┌─ Extracted data

Lemma find_model models body r : models ⊆ IntentCreateRequest -> parse_request models body = Ok r ->
  exists m members, m ∈ models /\ body = JObj members /\ validate_body m members = Ok r /\ str_in (ir_strategy r) (rm_strategies m) = true.
Proof.
  intros Hsub. destruct body as [| | |members]; try done. unfold parse_request.
  destruct (select_model models members) as [m|] eqn:Hf; [|done]. apply selected_model in Hf as Hm.
  intros Hr. exists m, members. split_and!; try done. by apply (validate_body_cases m members r (Hsub _ Hm)).
Qed.

(** The trailing values whose errors cannot be written as JSON: one that is not
    positive, and a percentage above ten or with more than four decimals. *)
Definition unwritable_trail (members : gmap string jvalue) : Prop :=
  exists v, members !! "trailValue" ≫= to_decimal = Some v /\
    (dec_leb v (of_int 0) = true \/
     (text members "trailMode" = Some "percentage" /\ (dec_ltb (of_int 10) v = true \/ dec_eqb (quantize_4 v) v = false))).

Lemma nonpositive_unwritable members : nonpositive_trail members = true -> unwritable_trail members.
Proof.
  unfold nonpositive_trail. destruct (members !! "trailValue" ≫= to_decimal) as [v|] eqn:Hv; [|done].
  rewrite dec_ltb_leb, negb_involutive. intros Hle. exists v. split; [done|by left].
Qed.

Lemma unwritable_errors models body : parse_request models body = Raise None ->
  writable body = false \/ exists members, body = JObj members /\ unwritable_trail members.
Proof.
  assert (Hrej : forall A b, @rejected _ A b = Raise None -> writable b = false).
  { intros A b. unfold rejected. by destruct (writable b). }
  destruct body as [| | |members]; try (intros Hp; left; by apply (Hrej IntentRequest)). unfold parse_request.
  destruct (select_model models members) as [m|]; [|intros Hp; left; by apply (Hrej IntentRequest)].
  unfold validate_body. destruct (str_in "trailValue" _ && nonpositive_trail members) eqn:Hnp.
  { apply andb_true_iff in Hnp as [_ Hnp]. intros _. right. exists members. split; [done|by apply nonpositive_unwritable]. }
  destruct (text members "symbol") as [symbol|]; [|intros Hp; left; by apply (Hrej IntentRequest)].
  destruct (text members "strategy") as [strategy|]; [|intros Hp; left; by apply (Hrej IntentRequest)].
  destruct (members !! "quantityLots" ≫= to_int) as [quantity|]; [|intros Hp; left; by apply (Hrej IntentRequest)].
  destruct (_ || _); [intros Hp; left; by apply (Hrej IntentRequest)|].
  destruct (str_in "trailMode" _).
  2: { repeat (case_match; try (intros Hp; left; by apply (Hrej IntentRequest)); try done). }
  destruct (text members "trailMode") as [mode|] eqn:Hmode; [|intros Hp; left; by apply (Hrej IntentRequest)].
  destruct (members !! "trailValue" ≫= to_decimal) as [d|] eqn:Hv; [|intros Hp; left; by apply (Hrej IntentRequest)].
  destruct (negb (str_in mode _)); [intros Hp; left; by apply (Hrej IntentRequest)|].
  unfold validate_percentage_trail_value. intros Hp. right. exists members. split; [done|]. eexists. split; [done|]. right.
  destruct (String.eqb_spec mode "percentage") as [->|]; [|done]. split; [done|]. cbn in Hp.
  destruct (dec_ltb (of_int 10) d) eqn:H10; [by left|]. destruct (dec_eqb (quantize_4 d) d) eqn:Hq; [done|by right].
Qed.

(** A trailing stop whose value is not positive is never answered with its errors. *)
Lemma nonpositive_refused models members m : select_model models members = Some m -> str_in "trailValue" (rm_members m) = true ->
  nonpositive_trail members = true -> parse_request models (JObj members) = Raise None.
Proof. intros Hm Ht Hn. unfold parse_request, validate_body. by rewrite Hm, Ht, Hn. Qed.

End RequestFacts.




(** *** The union endpoint and the typed ones *)

(** Worlds that differ in nothing but the endpoint an idempotency record names. *)
Definition unnamed (r : IdempotencyRow) : IdempotencyRow :=
  mkIdempotency (ik_user_id r) (ik_key r) "" (ik_request_hash r) (ik_response_snapshot r) (ik_created_at r) (ik_expires_at r).
Definition forget_endpoints (d : db) : db := set_idempotency_keys (unnamed <$> idempotency_keys d) d.
Record alike {P} (w w' : world P) : Prop := {
  al_durable : forget_endpoints (durable w) = forget_endpoints (durable w');
  al_pending : forget_endpoints (pending w) = forget_endpoints (pending w');
  al_provider : provider w = provider w';
  al_ids : next_id w = next_id w';
  al_outbox : outbox w = outbox w';
  al_app_now : app_now w = app_now w';
  al_db_now : db_now w = db_now w';
}.

Section Agreement.
  Context {P Payload : Type} (hash_payload : Payload -> string).

Lemma alike_refl (w : world P) : alike w w.
Proof. done. Qed.

Lemma forget_insert d (i : uuid) u key ep ep' h s now ex :
  forget_endpoints (set_idempotency_keys (<[i := mkIdempotency u key ep h s now ex]> (idempotency_keys d)) d) =
  forget_endpoints (set_idempotency_keys (<[i := mkIdempotency u key ep' h s now ex]> (idempotency_keys d)) d).
Proof. unfold forget_endpoints. cbn. by rewrite !fmap_insert. Qed.

(** Storing a record under another endpoint name. *)
Lemma store_alike u key ep ep' h s now ex (w : world P) :
  let store e := (do_ Idempotency.create_record u key e h s now ex; do_ commit; ret s) w in
  (fst (store ep) = fst (store ep') /\ alike (snd (store ep)) (snd (store ep'))) /\
  (is_ok (fst (store ep)) = false -> store ep = store ep').
Proof.
  cbn zeta. unfold Idempotency.create_record. run_session. unfold id.
  change (Idempotency.key_violation (next_id w) (mkIdempotency u key ep' h s now ex)) with
    (Idempotency.key_violation (next_id w) (mkIdempotency u key ep h s now ex)).
  destruct (Idempotency.key_violation _ _ _) as [c|]; cbn; [done|].
  split; [|done]. split; [done|]. by split; cbn; try apply forget_insert.
Qed.

Definition agree {E A} (c c' : prog (world P) E A) : Prop := forall w, fst (c w) = fst (c' w) /\ alike (snd (c w)) (snd (c' w)).

Lemma agree_refl {E A} (c : prog (world P) E A) : agree c c.
Proof. done. Qed.
Lemma agree_bind {E A B} (c : prog (world P) E A) (k k' : A -> prog (world P) E B) :
  (forall a, agree (k a) (k' a)) -> agree (bind c k) (bind c k').
Proof. intros Hk w. unfold bind. destruct (c w) as [[a|e] w1]; [apply Hk|done]. Qed.

Lemma agree_then {E A B} (c c' : prog (world P) E A) (f : A -> B) : agree c c' -> agree (bind c (fun a => ret (f a))) (bind c' (fun a => ret (f a))).
Proof.
  intros Hc w. destruct (Hc w) as [Hf Ha]. unfold bind, ret. destruct (c w) as [[a|e] w1], (c' w) as [[a'|e'] w2]; cbn [fst snd] in *;
    split; congruence || done.
Qed.

Lemma run_alike u key ep ep' p now exec :
  agree (Idempotency.run hash_payload u key ep p now exec) (Idempotency.run hash_payload u key ep' p now exec).
Proof.
  unfold Idempotency.run.
  match goal with |- agree (bind _ (fun x => match x with Some _ => if _ then _ else bind _ (fun _ => ?a) | None => _ end))
                           (bind _ (fun x => match x with Some _ => if _ then _ else bind _ (fun _ => ?b) | None => _ end)) =>
    assert (Hs : agree a b) end.
  { apply agree_bind. intros s w. destruct (store_alike u key ep ep' (hash_payload p) s now (dt_add now Idempotency.RECORD_TTL) w) as [[Hf Ha] Hr].
    cbn zeta in Hf, Ha, Hr. revert Hf Ha Hr. unfold try_except.
    match goal with |- context [fst (?c w) = fst (?c' w)] => set (x := c w); set (y := c' w) end.
    clearbody x y. destruct x as [[a|e] wx], y as [[b|e'] wy]; cbn [fst snd is_ok]; intros Hf Ha Hr; try done.
    by injection (Hr eq_refl) as -> ->. }
  apply agree_bind. intros [r|]; [|exact Hs]. destruct (Idempotency.live now r); [done|]. by apply agree_bind.
Qed.

End Agreement.

Section Typed.
  Context {Q : Type} `{QuoteProvider Q} `{Crypto} `{!Mailer (system Q)} `{Pydantic}.

Lemma agree_session {A} (c c' : prog (world (system Q)) raised A) : agree c c' -> agree (in_session c) (in_session c').
Proof.
  intros Hc w. unfold in_session. destruct (Hc (with_pending (durable w) w)) as [Hf []].
  destruct (c _) as [r w1], (c' _) as [r' w2]. cbn [fst snd] in *. split; [done|]. by split.
Qed.
Lemma agree_calling {A} (c c' : M (system Q) A) : agree c c' -> agree (calling c) (calling c').
Proof.
  intros Hc w. unfold calling. destruct (Hc w) as [Hf Ha]. destruct (c w) as [[a|e] w1], (c' w) as [[a'|e'] w2];
    cbn [fst snd] in *; split; congruence || done.
Qed.

(** The strategies a kind of endpoint takes. *)
Definition strategies_of (k : create_kind) : list string := concat (rm_strategies <$> models_of k).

└─

> Work request
Search the listing for "calling" and copy each line holding it.

> Response to this task
Lemma agree_calling {A} (c c' : M (system Q) A) : agree c c' -> agree (calling c) (calling c').
  intros Hc w. unfold calling. destruct (Hc w) as [Hf Ha]. destruct (c w) as [[a|e] w1], (c' w) as [[a'|e'] w2];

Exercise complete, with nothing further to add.